**Directions for this task:**
Each line of the material, from the first through the one containing "v_module_startdelay | v_module_retrydelay", is to be written out exactly.

**Record set:**
(** ** The local variables *)

Inductive var :=
  | v_module_name | v_module_type | v_module_precondition | v_module_interval | v_module_exec
  | v_module_proc | v_module_service | v_module_freedisk | v_module_freedisk_percent
  | v_module_freememory | v_module_freememory_percent | v_module_cpuusage | v_module_inventory
  | v_module_max | v_module_min | v_module_post_process | v_module_min_critical
  | v_module_max_critical | v_module_min_warning | v_module_max_warning | v_module_disabled
  | v_module_min_ff_event | v_module_description | v_module_logevent | v_module_source
  | v_module_eventtype | v_module_eventcode | v_module_pattern | v_module_application
  | v_module_async | v_module_start_command | v_module_watchdog | v_module_wmiquery
  | v_module_wmicolumn | v_module_retries | v_module_startdelay | v_module_retrydelay
  | v_module_perfcounter | v_module_tcpcheck | v_module_port | v_module_timeout | v_module_regexp
  | v_module_plugin | v_module_save | v_module_condition | v_module_crontab
  | v_module_cron_interval | v_module_noseekeof | v_module_ping | v_module_ping_count
  | v_module_ping_timeout | v_module_snmpget | v_module_snmp_version | v_module_snmp_community
  | v_module_snmp_agent | v_module_snmp_oid | v_module_advanced_options | v_module_cooked
  | v_module_intensive_condition | v_module_unit | v_module_group | v_module_custom_id
  | v_module_str_warning | v_module_str_critical | v_module_critical_instructions
  | v_module_warning_instructions | v_module_unknown_instructions | v_module_tags
  | v_module_critical_inverse | v_module_warning_inverse | v_module_quiet | v_module_ff_interval
  | v_macro.


Inductive lvar := l_precondition_list | l_condition_list | l_intensive_condition_list
  | l_macro_list.

#[global] Instance var_eq_dec : EqDecision var.
Proof. solve_decision. Defined.
#[global] Instance lvar_eq_dec : EqDecision lvar.
Proof. solve_decision. Defined.

Record locals := { vals : var → str; lists : lvar → list str }.

(** All variables are set to the empty string first. *)
Definition init : locals := {| vals := λ _, []; lists := λ _, [] |}.
Definition set_var (v : var) (s : str) (st : locals) : locals :=
  {| vals := <[v := s]> (vals st); lists := lists st |}.
Definition set_list (l : lvar) (ls : list str) (st : locals) : locals :=
  {| vals := vals st; lists := <[l := ls]> (lists st) |}.

(** ** The token scan *)

(** [if (v == "") v = parseLine (line, token)], and the variant that moves the
    value to a list and clears [v] again. *)
Inductive row := R_var (v : var) (token : str) | R_queue (v : var) (l : lvar) (token : str).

**Result of the task:**
(** ** The local variables *)

Inductive var :=
  | v_module_name | v_module_type | v_module_precondition | v_module_interval | v_module_exec
  | v_module_proc | v_module_service | v_module_freedisk | v_module_freedisk_percent
  | v_module_freememory | v_module_freememory_percent | v_module_cpuusage | v_module_inventory
  | v_module_max | v_module_min | v_module_post_process | v_module_min_critical
  | v_module_max_critical | v_module_min_warning | v_module_max_warning | v_module_disabled
  | v_module_min_ff_event | v_module_description | v_module_logevent | v_module_source
  | v_module_eventtype | v_module_eventcode | v_module_pattern | v_module_application
  | v_module_async | v_module_start_command | v_module_watchdog | v_module_wmiquery
  | v_module_wmicolumn | v_module_retries | v_module_startdelay | v_module_retrydelay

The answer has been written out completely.